Un médecin devenu startuppeur

En santé comme dans beaucoup de secteurs, la connaissance des réalités du terrain est nécessaire pour proposer une innovation adaptée. Mounir Ghedbane, passé par 21, s’est servi de ses quinze années en tant que médecin du travail pour lancer Sam.i. Il s’agit d’une application qui permet le suivi d’une personne en arrêt maladie dans son projet de retour à l’emploi et ainsi la mise sur pied d’un parcours d’accompagnement. Les professionnels consultés peuvent entrer les informations de suivi dans l’application. Sa solution permet donc d’éviter une exclusion professionnelle et sociale en conséquence de la maladie. 

Mounir Ghedbane, fondateur de Sam.i. Source : 21.Mounir Ghedbane, fondateur de Sam.i. Source : 21.

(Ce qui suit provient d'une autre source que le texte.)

(* ===== verification/Dm8148.v ===== *)
(** * The DM8148 after boot

    A device model of the chip (registers are memory, the ADPLL status registers follow
    the control registers), the state in which [pm_boot] and [ti814x_clk_init] leave the
    kernel's own tables on it, and the theorems of the other files applied to that
    state: they hold of the tables the code ships. *)

From Stdlib Require Import Znumtheory.
From S2P Require Import Prelude Platform Prcm Powerdomain Clockdomain ClkCore.
From S2P Require Import Clksel ClkEnable Adpll Clkdev ClkRate Clk814xData.

(** ** The device *)

Definition dpll_list : list dpll_data :=
  Eval vm_compute in snd <$> map_to_list ti814x_dpll_store.

(** The OCP_SYSSTATUS registers of the modules that report the end of a reset: the four SPIs, MMC2,
    the four GPIO banks and the ELM. *)
Definition sysstatus_regs : list Z :=
  [0xfa030114; 0xfa1a0114; 0xfa1a2114; 0xfa1a4114; 0xf9810114;
   0xfa032114; 0xfa04c114; 0xfa1ac114; 0xfa1ae114; 0xfa080014].

(** The boot loader has set the ARM PLL to 600 MHz and the others to 500 MHz; no module is in
    reset. *)
Definition boot_reg (a : Z) : Z :=
  match List.find (fun d => (a =? dd_div_m2n_reg d) || (a =? dd_mult_div1_reg d)) dpll_list with
  | Some d =>
      if a =? dd_div_m2n_reg d then Z.lor 0x10000 (dd_pre_div_n d)
      else if has_type d TI814X_ADPLL_LS_TYPE then 60 else 500
  | None => if existsb (Z.eqb a) sysstatus_regs then 1 else 0
  end.

(** What the status register says when the control register holds [c]. *)
Definition adpll_status (d : dpll_data) (c : Z) : Z :=
  Z.lor (if Z.testbit c (dd_bypass_bit d) then ST_ADPLL_BYPASSED else ST_ADPLL_LOCKED)
        (if Z.testbit c (dd_stby_ret_bit d) then TI814X_ADPLL_STBYRET_ACK_MASK else 0).

Definition status_of (a : Z) : option dpll_data :=
  List.find (fun d => a =? dd_idlest_reg d) dpll_list.

#[local] Arguments status_of : simpl never.
#[local] Arguments boot_reg : simpl never.

Definition dm8148_hw : Hardware := {|
  hw_read := fun h a =>
    match status_of a with
    | Some d => adpll_status d (last_write boot_reg h (dd_control_reg d))
    | None => last_write boot_reg h a
    end;
  hw_sched_clock := fun h => Z.of_nat (length h)
|}.

(** The same chip with the lowest bit of every M2 divider tied to 1, so that no value
    written to it makes the divider 0. *)
Definition tied_hw : Hardware := {|
  hw_read := fun h a =>
    match List.find (fun d => a =? dd_div_m2n_reg d) dpll_list with
    | Some _ => Z.lor (last_write boot_reg h a) 0x10000
    | None => @hw_read dm8148_hw h a
    end;
  hw_sched_clock := fun h => Z.of_nat (length h)
|}.

Lemma dm8148_plain a : status_of a = None -> @plain_reg dm8148_hw a.
Proof. intros Ha e h. cbn. rewrite Ha. by destruct e. Qed.

(** ** Booting *)

Abbreviation dm8148_arch := (Some ti81xx_pwrdm_operations).

Section Boot.
  #[local] Existing Instance dm8148_soc.
  #[local] Existing Instance dm8148_hw.

(** The bounds on the recursions: the clock tree is less than 20 deep. *)
Definition DEPTH : nat := 10.
Definition FUEL : nat := 20.

Definition boot_world : world :=
  set_w_clks (list_to_map ti814x_clk_list) (set_w_dplls ti814x_dpll_store boot_pm_world).

(** [omap2_init_common_infrastructure] of io.c as far as these tables go. *)
Definition boot : M world Z := pm_boot;; ti814x_clk_init dm8148_arch DEPTH FUEL.
Fixpoint expand_loop (fuel : nat) (root new : positive) : M memory unit :=
  match fuel with
  | O => fail NoFuel
  | S fuel' =>
      conflict ← __insert_resource root new;
      match conflict with
      | None => ret tt
      | Some c =>
          if decide (c = root) then ret tt else
          cr ← get_res c;
          nr ← get_res new;
          when (rs_start cr <? rs_start nr) (upd_res new (set_rs_start (rs_start cr)));;
          when (rs_end nr <? rs_end cr) (upd_res new (set_rs_end (rs_end cr)));;
          expand_loop fuel' root new
      end
  end.

(** Every round but the last covers one more resource. *)
Definition insert_resource_expand_to_fit (root new : positive) : M memory unit :=
  nr ← get_res new;
  match rs_parent nr with
  | Some _ => ret tt
  | None => n ← walk_bound; expand_loop n root new
  end.

(** ** Adjusting *)

(** Whether all children from [tmp] on lie within [start] and [end_]. *)
Fixpoint children_within (fuel : nat) (start end_ : Z) (tmp : option positive) : M memory bool :=
  match fuel, tmp with
  | _, None => ret true
  | O, _ => fail NoFuel
  | S fuel', Some a =>
      r ← get_res a;
      if (rs_start r <? start) || (end_ <? rs_end r) then ret false
      else children_within fuel' start end_ (rs_sibling r)
  end.

Definition adjust_resource (res : positive) (start size : Z) : M memory Z :=
  r ← get_res res;
  let end_ := u32 (start + size - 1) in
  parent ← deref (rs_parent r);
  pr ← get_res parent;
  if (start <? rs_start pr) || (rs_end pr <? end_) then ret (- EBUSY) else
  n ← walk_bound;
  ok ← children_within n start end_ (rs_child r);
  if negb ok then ret (- EBUSY) else
  free ← match rs_sibling r with
         | None => ret true
         | Some s => sr ← get_res s; ret (negb (rs_start sr <=? end_))
         end;
  if negb free then ret (- EBUSY) else
  after ← (if decide (rs_child pr = Some res) then ret true
           else
             c ← deref (rs_child pr);
             prev ← find_prev n res c;
             vr ← get_res prev;
             ret (negb (start <=? rs_end vr)));
  if negb after then ret (- EBUSY) else
  upd_res res (set_rs_start start);;
  upd_res res (set_rs_end end_);;
  ret 0.
Lemma fmap_lookup_eq {A} (f : resource -> A) h h' a r :
  f <$> h' !! a = f <$> h !! a -> h !! a = Some r -> exists r', h' !! a = Some r' /\ f r' = f r.
Proof.
  intros E Ha. rewrite Ha in E. destruct (h' !! a) as [r'|]; [|done]. injection E. eauto.
Qed.

Lemma range_start h h' a : range <$> h' !! a = range <$> h !! a -> start_of h' a = start_of h a.
Proof. unfold start_of. by destruct (h' !! a), (h !! a); intros [=]. Qed.

Lemma range_end h h' a : range <$> h' !! a = range <$> h !! a -> end_of h' a = end_of h a.
Proof. unfold end_of. by destruct (h' !! a), (h !! a); intros [=]. Qed.

Lemma sorted_frame h h' l :
  (forall a, a ∈ l -> range <$> h' !! a = range <$> h !! a) ->
  StronglySorted (before h) l -> StronglySorted (before h') l.
Proof.
  intros Hr. induction 1 as [|x l Hs IH Hx]; constructor.
  - apply IH. intros a Ha. apply Hr. by right.
  - rewrite Forall_forall in *. intros y Hy. specialize (Hx y Hy). unfold before in *.
    rewrite (range_end h h'), (range_start h h'); [done | apply Hr; by right | apply Hr; by left].
Qed.

Lemma kids_frame h h' a l :
  (forall c, c ∈ a :: l -> range <$> h' !! c = range <$> h !! c) ->
  (forall c, c ∈ l -> links <$> h' !! c = links <$> h !! c) ->
  kids_ok h a l -> kids_ok h' a l.
Proof.
  intros Hr Hl [Hk Hs]. split; [|eapply sorted_frame; [|done]; intros c Hc; apply Hr; by right].
  intros c Hc. destruct (Hk c Hc) as (k & Ek & Hp & H).
  destruct (fmap_lookup_eq _ _ _ _ _ (Hl c Hc) Ek) as (k' & Ek' & [= _ Ep]).
  pose proof (Hr c ltac:(by right)) as E. rewrite Ek, Ek' in E. injection E as Es Ee.
  exists k'. rewrite (range_start h h'), (range_end h h'), Es, Ee by (apply Hr; by left).
  split_and!; [done | congruence | tauto..].
Qed.

Lemma links_sibling (o o' : option resource) :
  links <$> o = links <$> o' -> (fun r => rs_sibling r) <$> o = (fun r => rs_sibling r) <$> o'.
Proof. destruct o, o'; try done. intros [= E _]. cbn. by rewrite E. Qed.

Lemma level_frame h h' a l :
  (fun r => rs_child r) <$> h' !! a = (fun r => rs_child r) <$> h !! a ->
  (forall c, c ∈ l -> (fun r => rs_sibling r) <$> h' !! c = (fun r => rs_sibling r) <$> h !! c) ->
  level h a l -> level h' a l.
Proof.
  intros Hc Hl (r & Hr & Hs). destruct (fmap_lookup_eq _ _ _ _ _ Hc Hr) as (r' & Hr' & E).
  exists r'. cbv beta in E. rewrite E. split; [done|]. by eapply seg_frame.
Qed.

(** The nodes of [R] get other children, the nodes of [D] other siblings and parents;
    the rest of the tree stays. *)
Lemma tree_frame h h' (R D : list positive) :
  tree_ok h ->
  (forall a, range <$> h' !! a = range <$> h !! a) ->
  (forall a, a ∉ R -> (fun r => rs_child r) <$> h' !! a = (fun r => rs_child r) <$> h !! a) ->
  (forall c, c ∉ D -> links <$> h' !! c = links <$> h !! c) ->
  (forall c k a, c ∈ D -> h !! c = Some k -> rs_parent k = Some a -> a ∈ R) ->
  (forall a, a ∈ R -> exists l, level h' a l /\ kids_ok h' a l) ->
  (forall c k a, h' !! c = Some k -> rs_parent k = Some a -> c ∈ D \/ a ∈ R ->
    exists l, level h' a l /\ c ∈ l) ->
  tree_ok h'.
Proof.
  intros T Hr Hc Hl HD HR Hin.
  assert (forall a l, a ∉ R -> level h a l -> forall c, c ∈ l -> links <$> h' !! c = links <$> h !! c)
    as Hfix.
  { intros a l Ha L c Hcl. apply Hl. intros HcD.
    destruct (ko_kid _ _ _ (level_ok _ _ _ T L) c Hcl) as (k & Ek & Ep & _). by apply Ha, (HD c k a). }
  split.
  - intros a Ha. destruct (decide (a ∈ R)) as [HaR|HaR]; [by apply HR|].
    assert (is_Some (h !! a)) as Ha'.
    { pose proof (Hr a) as E. destruct Ha as [r Er]. rewrite Er in E. by destruct (h !! a). }
    destruct (to_level _ T a Ha') as (l & L & K). exists l.
    pose proof (Hfix a l HaR L). split.
    + eapply level_frame; [by apply Hc | eauto using links_sibling | done].
    + eapply kids_frame; [|done..]. by intros c _.
  - intros c k a Ek Ep. destruct (decide (c ∈ D)) as [HcD|HcD]; [by apply (Hin c k); auto|].
    destruct (decide (a ∈ R)) as [HaR|HaR]; [by apply (Hin c k); auto|].
    destruct (fmap_lookup_eq _ _ _ _ _ (eq_sym (Hl c HcD)) Ek) as (k' & Ek' & [= _ Ep']).
    destruct (to_linked _ T c k' a Ek' ltac:(congruence)) as (l & L & Hcl). exists l.
    split; [|done]. eapply level_frame; [by apply Hc | eauto using links_sibling | done].
  - intros a r Ea. destruct (fmap_lookup_eq _ _ _ _ _ (eq_sym (Hr a)) Ea) as (r' & Ea' & [= <- <-]).
    by apply (to_range _ T a r').
Qed.

Lemma fmap_alter {A} (f : resource -> A) g a b h :
  (forall r, f (g r) = f r) -> f <$> alter g a h !! b = f <$> h !! b.
Proof.
  intros E. destruct (decide (a = b)) as [->|].
  - rewrite lookup_alter_eq. destruct (h !! b); cbn; by rewrite ?E.
  - by rewrite lookup_alter_ne.
Qed.

Lemma slot_set_range s v h b : range <$> slot_set s v h !! b = range <$> h !! b.
Proof. destruct s; by apply fmap_alter. Qed.

Lemma slot_set_parent s v h b :
  (fun r => rs_parent r) <$> slot_set s v h !! b = (fun r => rs_parent r) <$> h !! b.
Proof. destruct s; by apply fmap_alter. Qed.

Lemma slot_set_child root l v h b : b <> root ->
  (fun r => rs_child r) <$> slot_set (slot_after root l) v h !! b = (fun r => rs_child r) <$> h !! b.
Proof.
  intros Hb. unfold slot_after. destruct (last l); cbn; [by apply fmap_alter|].
  by rewrite lookup_alter_ne.
Qed.

Lemma slot_set_other root l v h b : b ∉ l ->
  links <$> slot_set (slot_after root l) v h !! b = links <$> h !! b.
Proof.
  intros Hb. unfold slot_after. destruct (last l) as [x|] eqn:E; cbn; [|by apply fmap_alter].
  rewrite lookup_alter_ne; [done|]. intros ->. apply Hb. apply last_Some in E as [l' ->].
  apply elem_of_app. right. by left.
Qed.

Lemma seg_head h p l : seg h p l None -> p = head l.
Proof. destruct l; [done|]. by intros [-> _]. Qed.

Lemma elem_of_middle {A} (c x : A) l1 l2 : c ∈ l1 ++ x :: l2 <-> c = x \/ c ∈ l1 ++ l2.
Proof. rewrite !elem_of_app, elem_of_cons. tauto. Qed.

(** What requesting does to the objects: [new] goes between the siblings [l1] and [l2]. *)
Definition link h (root new : positive) (l1 l2 : list positive) : gmap positive resource :=
  alter (set_rs_parent (Some root)) new
    (slot_set (slot_after root l1) (Some new) (alter (set_rs_sibling (head l2)) new h)).

Section Link.
Context (h : gmap positive resource) (root new : positive) (l1 l2 : list positive) (nr : resource).
Hypothesis T : tree_ok h.
Hypothesis L : level h root (l1 ++ l2).
Hypothesis Hn : h !! new = Some nr.
Hypothesis Hp : rs_parent nr = None.
Hypothesis Hne : new <> root.

Lemma link_fresh : new ∉ l1 ++ l2.
Proof. eapply orphan_unlinked; [by apply level_ok | done | by rewrite Hp]. Qed.

Lemma link_level : level (link h root new l1 l2) root (l1 ++ new :: l2).
Proof.
  pose proof link_fresh as Hf. pose proof (kids_nodup _ _ _ (level_ok _ _ _ T L)) as Hd.
  destruct L as (rr & Hr & (q & H1 & H2)%seg_app).
  set (h1 := alter (set_rs_sibling (head l2)) new h).
  assert (forall l : list positive, (forall c, c ∈ l -> c <> new) -> forall c, c ∈ l ->
    (fun r => rs_sibling r) <$> h1 !! c = (fun r => rs_sibling r) <$> h !! c) as Hs.
  { intros l Hl c Hc. unfold h1. rewrite lookup_alter_ne; [done|]. symmetry. by apply Hl. }
  eapply (level_frame (slot_set (slot_after root l1) (Some new) h1)).
  - by apply fmap_alter.
  - intros c _. by apply fmap_alter.
  - eapply (splice h1 root rr l1 q).
    + unfold h1. by rewrite lookup_alter_ne.
    + eapply seg_frame; [apply Hs|done]. intros c Hc ->. apply Hf, elem_of_app. by left.
    + split; [done|]. exists (set_rs_sibling (head l2) nr). split.
      { unfold h1. by rewrite lookup_alter_eq, Hn. }
      change (rs_sibling _) with (head l2). rewrite <- (seg_head _ _ _ H2).
      eapply seg_frame; [apply Hs|done]. intros c Hc ->. apply Hf, elem_of_app. by right.
    + by rewrite <- Permutation_middle, NoDup_cons.
Qed.

Lemma link_range a : range <$> link h root new l1 l2 !! a = range <$> h !! a.
Proof. unfold link. rewrite fmap_alter, slot_set_range, fmap_alter; done. Qed.

Lemma link_links c : c ∉ new :: l1 ++ l2 ->
  links <$> link h root new l1 l2 !! c = links <$> h !! c.
Proof.
  intros [Hc Hl]%not_elem_of_cons. unfold link. rewrite lookup_alter_ne by done.
  rewrite slot_set_other by (intros H; apply Hl, elem_of_app; by left).
  by rewrite lookup_alter_ne.
Qed.

Lemma link_child a : a <> root ->
  (fun r => rs_child r) <$> link h root new l1 l2 !! a = (fun r => rs_child r) <$> h !! a.
Proof. intros Ha. unfold link. by rewrite fmap_alter, slot_set_child, fmap_alter. Qed.

Lemma link_parent c k : link h root new l1 l2 !! c = Some k -> c <> new ->
  exists k', h !! c = Some k' /\ rs_parent k' = rs_parent k.
Proof.
  intros E Hc. apply (fmap_lookup_eq (fun r => rs_parent r)) with (2 := E). unfold link.
  by rewrite lookup_alter_ne, slot_set_parent, fmap_alter.
Qed.

Lemma link_new : exists k, link h root new l1 l2 !! new = Some k /\
  rs_parent k = Some root /\ range k = range nr.
Proof.
  pose proof (link_range new) as E. rewrite Hn in E.
  destruct (link h root new l1 l2 !! new) as [k|] eqn:Ek; [|done]. injection E as E1 E2.
  exists k. split; [done|]. unfold range. rewrite E1, E2. split; [|done].
  unfold link in Ek. rewrite lookup_alter_eq in Ek. apply fmap_Some in Ek as (x & _ & ->). done.
Qed.

Hypothesis Hin : start_of h root <= rs_start nr /\ rs_start nr <= rs_end nr /\ rs_end nr <= end_of h root.
Hypothesis H1 : forall c, c ∈ l1 -> end_of h c < rs_start nr.
Hypothesis H2 : forall c, c ∈ l2 -> rs_end nr < start_of h c.

Lemma link_sorted : StronglySorted (before h) (l1 ++ new :: l2).
Proof.
  destruct (level_ok _ _ _ T L) as [_ Hs]. apply StronglySorted_app in Hs as (Hs & Hs1 & Hs2).
  apply StronglySorted_app. split_and!.
  - intros a b Ha [->|Hb]%elem_of_cons; [|by apply Hs]. unfold before, start_of. rewrite Hn. by apply H1.
  - done.
  - constructor; [done|]. apply Forall_forall. intros c Hc. unfold before, end_of. rewrite Hn. by apply H2.
Qed.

Il raconte avoir eu l’idée de cette innovation lors de consultations : « Je recevais des gens qui ne savaient pas qu’ils pouvaient bénéficier d’un accompagnement pour préparer leur retour au travail », raconte-t-il.

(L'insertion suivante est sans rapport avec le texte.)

Lemma adjust_tree : adjustable (m_res m) p l1 l2 kids s e -> tree_ok h'.
Proof.
  intros Hadj. pose proof Hadj as ((Hps & Hpe) & Hk & _). destruct adjust_self as [Es Ee].
  destruct (adjust_other p Hne) as [Eps Epe]. destruct adjust_fresh as [_ Hkne].
  apply resize_tree; try done; [split; lia | split; lia | |].
  - intros l Ll. rewrite (level_det _ _ _ _ Ll Lk). destruct (level_ok _ _ _ T Lk) as [Hkk Hks]. split.
    + intros c Hc. destruct (Hkk c Hc) as (k & Ek & Epk & Hb). destruct (Hk c Hc) as [Hk1 Hk2].
      rewrite (start_of_eq _ _ _ Ek) in Hk1. rewrite (end_of_eq _ _ _ Ek) in Hk2.
      exists k. rewrite lookup_insert_ne by (by apply not_eq_sym, Hkne). rewrite Es, Ee. split_and!; try done; lia.
    + eapply sorted_frame; [|done]. intros c Hc. by apply resize_range, Hkne.
  - intros p' l Hp' Ll. rewrite Hp in Hp'. injection Hp' as <-. rewrite (level_det _ _ _ _ Ll L).
    split; [|by apply adjust_sorted]. intros c Hc. rewrite Eps, Epe. destruct (decide (c = res)) as [->|Hcr].
    + exists (resize s e r). rewrite lookup_insert_eq.
      change (rs_start (resize s e r)) with s. change (rs_end (resize s e r)) with e. split_and!; try done; lia.
    + rewrite lookup_insert_ne by done. by apply (ko_kid _ _ _ (level_ok _ _ _ T L)).
Qed.

(** The test against the sibling before: its end, or nothing to test. *)
Lemma adjust_before pr n (Q : bool -> memory -> Prop) :
  m_res m !! p = Some pr -> (length (l1 ++ res :: l2) <= n)%nat ->
  (forall b, (b = true <-> forall c, c ∈ l1 -> end_of (m_res m) c < s) -> Q b m) ->
  wp (if decide (rs_child pr = Some res) then ret true
      else
        c ← deref (rs_child pr);
        prev ← find_prev n res c;
        vr ← get_res prev;
        ret (negb (s <=? rs_end vr))) Q m.
Proof.
  intros Hpr Hlen HQ. pose proof L as (pr' & Hpr' & Hseg). rewrite Hpr in Hpr'. apply (inj Some) in Hpr' as <-.
  rewrite (seg_head _ _ _ Hseg). pose proof (level_ok _ _ _ T L) as K. pose proof (kids_nodup _ _ _ K) as Hd.
  destruct l1 as [|c l]; cbn [app head].
  { rewrite decide_True by done. apply wp_ret, HQ. split; [by intros _ ? ?%elem_of_nil | done]. }
  assert (c <> res) as Hcr by (intros ->; apply NoDup_cons in Hd as [Hd _]; apply Hd, elem_of_next).
  rewrite decide_False by (by intros [= ?]). apply wp_bind. eapply wp_deref; [done|].
  destruct (last (c :: l)) as [v|] eqn:Hv; [|by apply last_None in Hv].
  pose proof Hv as [l' El]%last_Some.
  destruct (ko_kid _ _ _ K v) as (k & Ek & _); [rewrite El; apply elem_of_app; left; apply elem_of_next|].
  apply wp_bind. eapply (find_prev_wp n m p [] c l v res l2); [done | done | done | |].
  { rewrite length_app in Hlen. cbn in Hlen. lia. }
  res_step. apply HQ. rewrite <- (end_of_eq _ _ _ Ek), negb_true_iff, Z.leb_gt.
  rewrite El in K |- *. rewrite <- app_assoc in K. cbn [app] in K. split.
  - intros H d [Hd'| ->%list_elem_of_singleton]%elem_of_app; [|done].
    pose proof (sorted_before _ _ _ _ _ _ K Hd'). pose proof (kid_range _ _ _ v K (elem_of_next _ _ _)). lia.
  - intros H. apply H, elem_of_next.
Qed.

(** The test against the sibling after. *)
Lemma adjust_after (Q : bool -> memory -> Prop) :
  (forall b, (b = true <-> forall c, c ∈ l2 -> e < start_of (m_res m) c) -> Q b m) ->
  wp match rs_sibling r with
     | None => ret true
     | Some a => sr ← get_res a; ret (negb (rs_start sr <=? e))
     end Q m.
Proof.
  intros HQ. destruct (level_next _ _ _ _ _ L) as (r' & Hr' & Esib).
  rewrite Hr in Hr'. apply (inj Some) in Hr' as <-. rewrite Esib. destruct l2 as [|c l]; cbn [head].
  { apply wp_ret, HQ. split; [by intros _ ? ?%elem_of_nil | done]. }
  assert (kids_ok (m_res m) p ((l1 ++ [res]) ++ c :: l)) as K.
  { rewrite <- app_assoc. by apply level_ok. }
  destruct (ko_kid _ _ _ K c (elem_of_next _ _ _)) as (k & Ek & _). res_step. apply HQ.
  rewrite negb_true_iff, Z.leb_gt. split; [by eapply sorted_after|].
  intros H. rewrite <- (start_of_eq _ _ _ Ek). apply H. by left.
Qed.
End Adjust.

Partir du terrain pour innover

Cette nécessaire prise en compte du terrain, Martjin Pinau en a également bien conscience. Il est responsable du programme intrapreneurial de l’accélérateur 21 et suit donc des projets de salariés ou de bénévoles de la Croix-Rouge : « C’est unrenversement de la table pour la Croix-Rouge qui est une organisation pyramidale », estime-t-il. « Avec 21, nous essayons de court-circuiter cela en faisant en sorte que des gens de tout en bas puissent faire remonter des idées tout en haut ».

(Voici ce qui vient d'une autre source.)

(** A window that [gpmc_cs_enable_mem] opens, of 1 to 16 chunks of 16 MB below 1 GB, is what
    [gpmc_cs_get_memconf] reads back. *)
Theorem memconf_roundtrip s cs b n :
  windows_plain s -> is_cs cs -> 0 <= b < 64 -> 1 <= n <= 16 ->
  wp (gpmc_cs_enable_mem cs (b * 2 ^ 24) (n * 2 ^ 24);; gpmc_cs_get_memconf cs)
    (fun r s' => r = (b * 2 ^ 24, n * 2 ^ 24) /\ g_window s' cs = Some r) s.
Proof.
  intros Hp Hcs Hb Hn. destruct (window_config7 b n Hb Hn) as [Hw Hu].
  apply wp_bind. eapply wp_mono; [by apply enable_mem_wp|]. intros u s1 Hs1.
  pose proof (cs_wrote_window cs _ s s1 cs Hp Hcs Hcs Hs1) as E. rewrite decide_True, Hw in E by done.
  assert (windows_plain s1) as Hp1 by (destruct Hs1 as (w & -> & _); exact Hp).
  unfold gpmc_cs_get_memconf, gpmc_cs_read_reg. wp_pure. apply wp_on_world, wp_readl. wp_pure.
  assert (memconf (csreg s1 cs GPMC_CS_CONFIG7) = (b * 2 ^ 24, n * 2 ^ 24)) as Em.
  { unfold g_window, window in E. destruct (Z.land _ _ =? 0); [done|]. by apply (inj Some) in E. }
  split; [exact Em|]. rewrite reads_window by (done || by apply io_reads_1). rewrite E. f_equal. symmetry. exact Em.
Qed.

(** ** A chip select that does not exist *)

Lemma align_small size : 1 <= size <= 2 ^ 28 -> gpmc_mem_align size <= 2 ^ 28.
Proof.
  intros Hs. destruct (gpmc_mem_align_spec size ltac:(lia)) as (k & Hk & -> & _ & H).
  assert (k <= 28) as Hk28.
  { destruct (Z.le_gt_cases k 28) as [|Hgt]; [done|]. destruct H as [?|H]; [lia|].
    pose proof (Z.pow_le_mono_r 2 28 (k - 1)). lia. }
  apply Z.pow_le_mono_r; lia.
Qed.

(** The guards of the driver refuse a chip select with [cs > GPMC_CS_NUM], so that the
    number 8 passes them: a request for it, unless it is refused as reserved, follows a pointer
    behind the table of the eight windows whatever the size and the registers are. *)
Theorem gpmc_cs_request_off_by_one s size :
  1 <= size <= 2 ^ 28 -> Z.testbit (g_cs_map s) GPMC_CS_NUM = false ->
  ~ is_cs GPMC_CS_NUM /\ gpmc_cs_request GPMC_CS_NUM size s = Fault OutOfBounds.
Proof.
  intros Hs Hbit. split; [unfold is_cs; lia|]. pose proof (align_small size Hs) as Ha.
  unfold gpmc_cs_request, gpmc_cs_reserved. rewrite Z.ltb_irrefl.
  rewrite (proj2 (Z.ltb_ge _ _)) by exact Ha.
  unfold bind, gets, ret. rewrite lsl_1, land_pow2_test, Hbit by (unfold GPMC_CS_NUM; lia). cbn [negb].
  destruct (gpmc_cs_mem_enabled GPMC_CS_NUM s) as [en s'|f] eqn:E; [|done].
  by destruct (en =? 0).
Qed.
End Window.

L’objectif du programme, ici, est donc de diffuser les outils nécessaires mais aussi l’esprit entrepreneurial à des personnes du terrain qui ont une idée novatrice. Une partie des solutions accompagnées répond également aux grands défis de santé, que ce soit les déserts médicaux ou la question des changements d’usages liés au numérique. Bus de téléconsultation, visite de personnes âgées… Un certain nombre des solutions concerne le domaine de la santé et ont eu une application directe au sein du réseau de la Croix-Rouge.

Les limites de l’innovation

Mais est-ce que l’innovation est une réponse à tous les maux ? « Nous ne sommes pas des béni oui oui de l’innovation », juge Martijn Pineau. « Pour certaines questions, les professionnels n’ont pas besoin d’innovation. Ce n’est pas la réponse à tout ». Dans cette quête d’innovation, il est également essentiel de prendre en compte la question de l’accessibilité notamment des outils numériques. « Cela nécessite d’accompagner les gens sur l’accessibilité au numérique », estime Mounir Ghedbane, fondateur de la solution Sam.i. Car le numérique est une réponse à de nombreux défis mais il peut également être source de clivages.

Bref, Mounir Ghedbane en est convaincu : l’humain doit toujours être au centre si l’on veut créer une innovation qui ait un véritable impact.